Frau Präsidentin! Meine sehr geehrten Damen und Herren! Es war ja nicht ganz einfach, der Abfolge von geänderten und nicht geänderten und neuen Anträgen zu folgen. Deswegen gestatten Sie mir auch, dass ich etwas zur Kulturpolitik sage.

Die Bundesrepublik Deutschland ist ein Kulturstaat und das hat sich gerade in den Zeiten der deutschen Teilung gezeigt. Die Kultur hat die Nationen verbunden, als Mauer und Stacheldraht die Menschen trennten. Unsere Kulturlandschaft ist reich und vielfältig. In Schleswig-Holstein kommt hinzu, dass die Minderheiten kulturell bereichernd wirken und ein wichtiger Ausdruck unserer kulturellen Vielfalt sind. Dies kommt auch in unserer Verfassung zum Ausdruck. Gerade im deutsch-dänischen Grenzland sind die Minderheiten zu wichtigen Brückenbauern diesseits und jenseits der Grenze geworden und die Arbeit, die dort geleistet wird, hat meinen Respekt und meine Anerkennung.
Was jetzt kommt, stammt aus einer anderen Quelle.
(** ** Field updates *)

Definition set_machines v db := mkDB v (identifiers db) (specs db) (assignments db) (credentials db)
  (lifecycle_events db) (lifecycle_seq db) (log_chunks db) (log_seq db) (trust_keys db) (challenges db)
  (users db) (user_credentials db) (events db) (event_seq db).
Definition set_identifiers v db := mkDB (machines db) v (specs db) (assignments db) (credentials db)
  (lifecycle_events db) (lifecycle_seq db) (log_chunks db) (log_seq db) (trust_keys db) (challenges db)
  (users db) (user_credentials db) (events db) (event_seq db).
Definition set_specs v db := mkDB (machines db) (identifiers db) v (assignments db) (credentials db)
  (lifecycle_events db) (lifecycle_seq db) (log_chunks db) (log_seq db) (trust_keys db) (challenges db)
  (users db) (user_credentials db) (events db) (event_seq db).
Definition set_assignments v db := mkDB (machines db) (identifiers db) (specs db) v (credentials db)
  (lifecycle_events db) (lifecycle_seq db) (log_chunks db) (log_seq db) (trust_keys db) (challenges db)
  (users db) (user_credentials db) (events db) (event_seq db).
Definition set_credentials v db := mkDB (machines db) (identifiers db) (specs db) (assignments db) v
  (lifecycle_events db) (lifecycle_seq db) (log_chunks db) (log_seq db) (trust_keys db) (challenges db)
  (users db) (user_credentials db) (events db) (event_seq db).
Definition set_lifecycle l s db := mkDB (machines db) (identifiers db) (specs db) (assignments db)
  (credentials db) l s (log_chunks db) (log_seq db) (trust_keys db) (challenges db)
  (users db) (user_credentials db) (events db) (event_seq db).
Definition set_logs l s db := mkDB (machines db) (identifiers db) (specs db) (assignments db)
  (credentials db) (lifecycle_events db) (lifecycle_seq db) l s (trust_keys db) (challenges db)
  (users db) (user_credentials db) (events db) (event_seq db).
Definition set_trust_keys v db := mkDB (machines db) (identifiers db) (specs db) (assignments db)
  (credentials db) (lifecycle_events db) (lifecycle_seq db) (log_chunks db) (log_seq db) v (challenges db)
  (users db) (user_credentials db) (events db) (event_seq db).
Definition set_challenges v db := mkDB (machines db) (identifiers db) (specs db) (assignments db)
  (credentials db) (lifecycle_events db) (lifecycle_seq db) (log_chunks db) (log_seq db) (trust_keys db) v
  (users db) (user_credentials db) (events db) (event_seq db).
Definition set_users v db := mkDB (machines db) (identifiers db) (specs db) (assignments db)
  (credentials db) (lifecycle_events db) (lifecycle_seq db) (log_chunks db) (log_seq db) (trust_keys db)
  (challenges db) v (user_credentials db) (events db) (event_seq db).
Definition set_user_credentials v db := mkDB (machines db) (identifiers db) (specs db) (assignments db)
  (credentials db) (lifecycle_events db) (lifecycle_seq db) (log_chunks db) (log_seq db) (trust_keys db)
  (challenges db) (users db) v (events db) (event_seq db).
Definition set_events l s db := mkDB (machines db) (identifiers db) (specs db) (assignments db)
  (credentials db) (lifecycle_events db) (lifecycle_seq db) (log_chunks db) (log_seq db) (trust_keys db)
  (challenges db) (users db) (user_credentials db) l s.
(* internal/store/telemetry.go:558-566 sameOptionalTime *)
Definition sameOptionalTime (left right : time) : bool :=
  if IsZero left && IsZero right then true
  else if negb (Bool.eqb (IsZero left) (IsZero right)) then false
  else (left =? right)%Z.

(** A list limit: non-positive and too large ones are replaced. *)
Definition list_limit (limit : Z) : nat :=
  Z.to_nat (if (limit <=? 0)%Z || (1000 <? limit)%Z then 200 else limit).

(* internal/store/telemetry.go:305-328 LifecycleEvents *)
Definition LifecycleEvents (installationID : string) (limit : Z) : M DB (list Lifecycle.Event) :=
  or_err (db_query (λ db, Ok (take (list_limit limit) (installation_history (TrimSpace installationID) db))))
    (storageError "list lifecycle events").

(* internal/store/telemetry.go:330-340 CurrentLifecycleStage *)
Definition CurrentLifecycleStage (installationID : string) : M DB Stage :=
  row ← try (db_query (λ db, row_or_none (last (installation_history (TrimSpace installationID) db))));
  match row with
  | Ok e => mret (Event_Stage e)
  | Err err => if IsNoRows err then mret "" else fail (storageError "read current lifecycle stage" err)
  end.

Definition sequence_desc (x y : LogChunk) : Prop := (l_Sequence y ≤ l_Sequence x)%Z.
#[global] Instance sequence_desc_dec x y : Decision (sequence_desc x y) := decide (_ ≤ _)%Z.

(** The newest chunks, in ascending order. *)
(* internal/store/telemetry.go:419-446 InstallationLogChunks *)
Definition InstallationLogChunks (installationID : string) (limit : Z) : M DB (list LogChunk) :=
  or_err (db_query (λ db, Ok (reverse (take (list_limit limit)
            (merge_sort sequence_desc (installation_logs (TrimSpace installationID) db))))))
    (storageError "list installer log chunks").

(** ** Server events *)

(** [occurredAt] is never changed when it is set. *)
(* internal/store/lifecycle_server.go:13-49 appendServerLifecycleEventTx *)
Definition appendServerLifecycleEventTx (installationID : string) (stage : Stage)
    (idempotencyKey message requestID : string) (occurredAt : time) : M DB unit :=
  _ ← reject (negb (SourceAllowed stage SourceServer))
        (New InstallerTelemetryInvalid "server is not authorized for lifecycle stage" None);
  existing ← try (query (λ db, row_or_none
      (head (filter (λ e, Lifecycle.IdempotencyKey e = idempotencyKey) (installation_history installationID db)))));
  match existing with
  | Ok existing =>
    if (Event_Stage existing =? stage)%string then mret tt
    else fail (New InstallerTelemetryConflict "server lifecycle idempotency key conflicts with existing stage" None)
  | Err err =>
    if negb (IsNoRows err) then
      fail (New StorageFailure "could not inspect server lifecycle idempotency" (Some err))
    else
      current ← currentLifecycleStageTx installationID;
      _ ← reject (negb (CanAdvance current stage))
            (New InstallerTelemetryConflict "server lifecycle event would regress or skip required state" None);
      t ← now;
      let occurredAt := if IsZero occurredAt then t else occurredAt in
      _ ← or_err (stmt (insert_lifecycle_event (λ n,
              Lifecycle.mkEvent n installationID stage SourceServer occurredAt zeroTime requestID
                idempotencyKey message "" ∅)))
            (λ e, New StorageFailure "could not persist server lifecycle event" (Some e));
      mret tt
  end.

Section Credentials.
Context `{Crypto}.

(* internal/store/telemetry.go:24-99 IssueLifecycleCredential *)
Definition IssueLifecycleCredential (installationID requestID actor : string) (ttl : Z) : M DB IssuedCredential :=
  let installationID := TrimSpace installationID in
  let actor := TrimSpace actor in
  _ ← reject ((installationID =? "")%string || (actor =? "")%string)
        (New InstallerTelemetryInvalid "installation and credential issuer are required" None);
  let ttl := if (ttl <=? 0)%Z then defaultLifecycleCredentialTTL else ttl in
  _ ← reject ((ttl <? 5 * Minute)%Z || (7 * 24 * Hour <? ttl)%Z)
        (New InstallerTelemetryInvalid "lifecycle credential lifetime is outside allowed bounds" None);
  _ ← or_err BeginTx (storageError "begin lifecycle credential issue");
  spec ← or_err (query (λ db, row_or_none (specs db !! installationID)))
           (no_rows_or (λ e, New InstallationNotFound "installation not found" (Some e))
              (storageError "read lifecycle credential identifier"));
  let credentialID := Installation.LifecycleCredentialID spec in
  existing ← try (query (λ db, row_or_none (credential_of installationID db)));
  match existing with
  | Ok _ => fail (New InstallerTelemetryConflict "installation lifecycle credential already exists" None)
  | Err err =>
    _ ← reject (negb (IsNoRows err)) (storageError "check lifecycle credential" err);
    secretBytes ← or_err (rand_Read 32) (λ e, New StorageFailure "could not generate lifecycle credential" (Some e));
    let secret := RawURLEncoding_EncodeToString secretBytes in
    let hash := sha256 secret in
    t ← now;
    let expiresAt := (t + ttl)%Z in
    _ ← or_err (exec_insert (insert_credential credentialID
            (mkCredentialRow installationID hash t expiresAt None None)))
          (storageError "persist lifecycle credential");
    _ ← or_err (appendEventTx (Event.mkEvent 0 Event.EntityInstallation installationID "INSTALLER_CREDENTIAL_ISSUED"
            t requestID actor "installation-scoped lifecycle credential issued behind trust boundary" ""))
          (storageError "persist lifecycle credential audit event");
    _ ← or_err Commit (storageError "commit lifecycle credential issue");
    mret (mkIssued (mkCredential credentialID installationID t expiresAt zeroTime zeroTime) secret)
  end.

(* internal/store/telemetry.go:101-152 AuthenticateLifecycleCredential *)
Definition AuthenticateLifecycleCredential (installationID secret : string) : M DB Credential :=
  let installationID := TrimSpace installationID in
  let secret := TrimSpace secret in
  _ ← reject ((installationID =? "")%string || (secret =? "")%string || (256 <? len secret)%Z)
        (New InstallerCredentialInvalid "installer credential is invalid" None);
  row ← or_err (db_query (λ db, row_or_none (credential_of installationID db)))
          (no_rows_or (λ _, New InstallerCredentialInvalid "installer credential is invalid" None)
             (storageError "read lifecycle credential"));
  let expected := cr_secret_sha256 row.2 in
  let actual := sha256 secret in
  _ ← reject (negb (String.length expected =? String.length actual)%nat || negb (expected =? actual)%string)
        (New InstallerCredentialInvalid "installer credential is invalid" None);
  let item := mkCredential row.1 (cr_installation row.2) (cr_created_at row.2) (cr_expires_at row.2)
                (stamp_time (cr_revoked_at row.2)) (stamp_time (cr_last_used_at row.2)) in
  t ← now;
  _ ← reject (negb (Active item t)) (New InstallerCredentialExpired "installer credential is expired or revoked" None);
  _ ← or_err (auto_stmt (λ db, Ok (set_credentials (alter (touch_credential_row t) row.1 (credentials db)) db, tt)))
        (storageError "update lifecycle credential last-used time");
  mret (mkCredential (c_ID item) (c_InstallationID item) (c_CreatedAt item) (c_ExpiresAt item)
          (c_RevokedAt item) t).

(** [time.Unix(seconds, 0)] as an instant: the 64-bit sum with the offset of
    the Unix epoch from the zero time wraps around. *)
Definition wrap64 (z : Z) : Z := ((z + 2 ^ 63) mod 2 ^ 64 - 2 ^ 63)%Z.
Definition unixToInternal : Z := 62135596800.
Definition time_Unix (seconds : Z) : time := (wrap64 (seconds + unixToInternal) * Second)%Z.

(* internal/store/telemetry_auth.go:16-57 VerifyLifecycleMAC *)
Definition VerifyLifecycleMAC (installationID method path idempotencyKey : string) (unixSeconds : Z)
    (body signature : string) : M DB unit :=
  let installationID := TrimSpace installationID in
  _ ← reject (installationID =? "")%string
        (New InstallerCredentialRequired "installation-scoped authentication is required" None);
  canonical ← or_err (lift (Canonical method path idempotencyKey unixSeconds body))
    (λ e, New InstallerCredentialInvalid "telemetry authentication input is invalid" (Some e));
  let requestTime := time_Unix unixSeconds in
  t ← now;
  _ ← reject (Before requestTime (t - telemetryAuthClockSkew)%Z || After requestTime (t + telemetryAuthClockSkew)%Z)
        (New InstallerCredentialExpired "telemetry authentication timestamp is outside the accepted window" None);
  row ← or_err (db_query (λ db, row_or_none (credential_of installationID db)))
          (no_rows_or (λ e, New InstallerCredentialRequired "installation lifecycle credential is unavailable" (Some e))
             (storageError "read lifecycle verifier for telemetry MAC"));
  let verifier := cr_secret_sha256 row.2 in
  _ ← reject (negb (String.length verifier =? 32)%nat)
        (New StorageFailure "stored lifecycle verifier is invalid" None);
  _ ← reject (bool_decide (cr_revoked_at row.2 ≠ None) || negb (After (cr_expires_at row.2) t))
        (New InstallerCredentialExpired "installation lifecycle credential is expired or revoked" None);
  _ ← reject (negb (Verify verifier canonical signature))
        (New InstallerCredentialInvalid "telemetry request signature is invalid" None);
  or_err (auto_stmt (λ db, Ok (set_credentials
      ((λ c, if bool_decide (cr_installation c = installationID) then touch_credential_row t c else c)
         <$> credentials db) db, tt)))
    (storageError "touch lifecycle credential after telemetry MAC").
Meine Damen und Herren, die Attraktivität der bundesdeutschen Kulturlandschaft ist ganz wesentlich den Anstrengungen der Länder und der Kommunen zu verdanken. Von den rund 8,4 Milliarden € Kulturausgaben im Jahre 2003 trugen die Länder allein 3,6 Milliarden € und die Gemeinden 3,7 Milliarden €. Mehr muss nicht gesagt werden, um die Verantwortung zu beschreiben, die die Länder für Kunst und Kultur, für die kollektive Identität der Gesellschaft, für das kulturelle Erbe, für kulturelle Bildung und für künstlerische Kreativität übernehmen.

Dies geschieht seit Gründung der Bundesrepublik ohne Verankerung eines Staatsziels Kultur im Grundgesetz. Und doch schützt das Grundgesetz in Art. 5 Abs. 3 die Freiheit der Kunst in einem weit

(Anne Lütkes)

verstandenen Maße und Sinne. Die meisten Länderverfassungen verankern ausdrücklich Förderung und Schutz von Kultur. Auch in unserer Landesverfassung spiegelt sich das wider.

Jetzt erleben wir in der Enquetekommission „Kultur in Deutschland“ des Bundestages, in den Kulturteilen der Zeitungen, im Deutschen Kulturrat, bei den politischen Stiftungen und bei den Kulturverbänden, bei Publizisten und in den Akademien eine Debatte darüber, ob wir die Kultur zum Staatsziel erheben sollen.

Ich habe großes Verständnis für die Debatte, die im Moment läuft. Es ist gut und wichtig, dass wir in der Öffentlichkeit, in den Parlamenten, unter den Experten in der Kulturpolitik und in der Kulturszene breit darüber diskutieren. Denn ein zusätzliches Staatsziel im Grundgesetz muss ernsthaft und intensiv überlegt und besprochen werden. Ich bin deshalb sehr froh darüber, dass auch in der 16. Legislaturperiode die Enquetekommission „Kultur in Deutschland“ des Deutschen Bundestages ihre Arbeit fortsetzt und genau dies auch diskutiert.

Ich bin der Meinung, dass die Kultur ein hohes Gut ist, und deshalb sollten wir uns die Zeit nehmen, die Arbeit der Enquetekommission bis zum Abschluss zu begleiten. Aber bewerten sollten wir die Ergebnisse erst dann, wenn im Jahre 2007 der Abschlussbericht vorliegt. Erst dann können wir im Zusammenhang diskutieren und sehen, ob eine Staatszielbestimmung Kultur ein hilfreiches Instrument sein kann oder bloßen Appellcharakter haben würde. Ich bin deshalb der Meinung, dass es jetzt zu früh ist, darüber zu entscheiden. Über eines müssen wir uns klar sein, Kultur kann und darf man nicht verordnen. Eine Gesellschaft muss Kultur leben und erleben.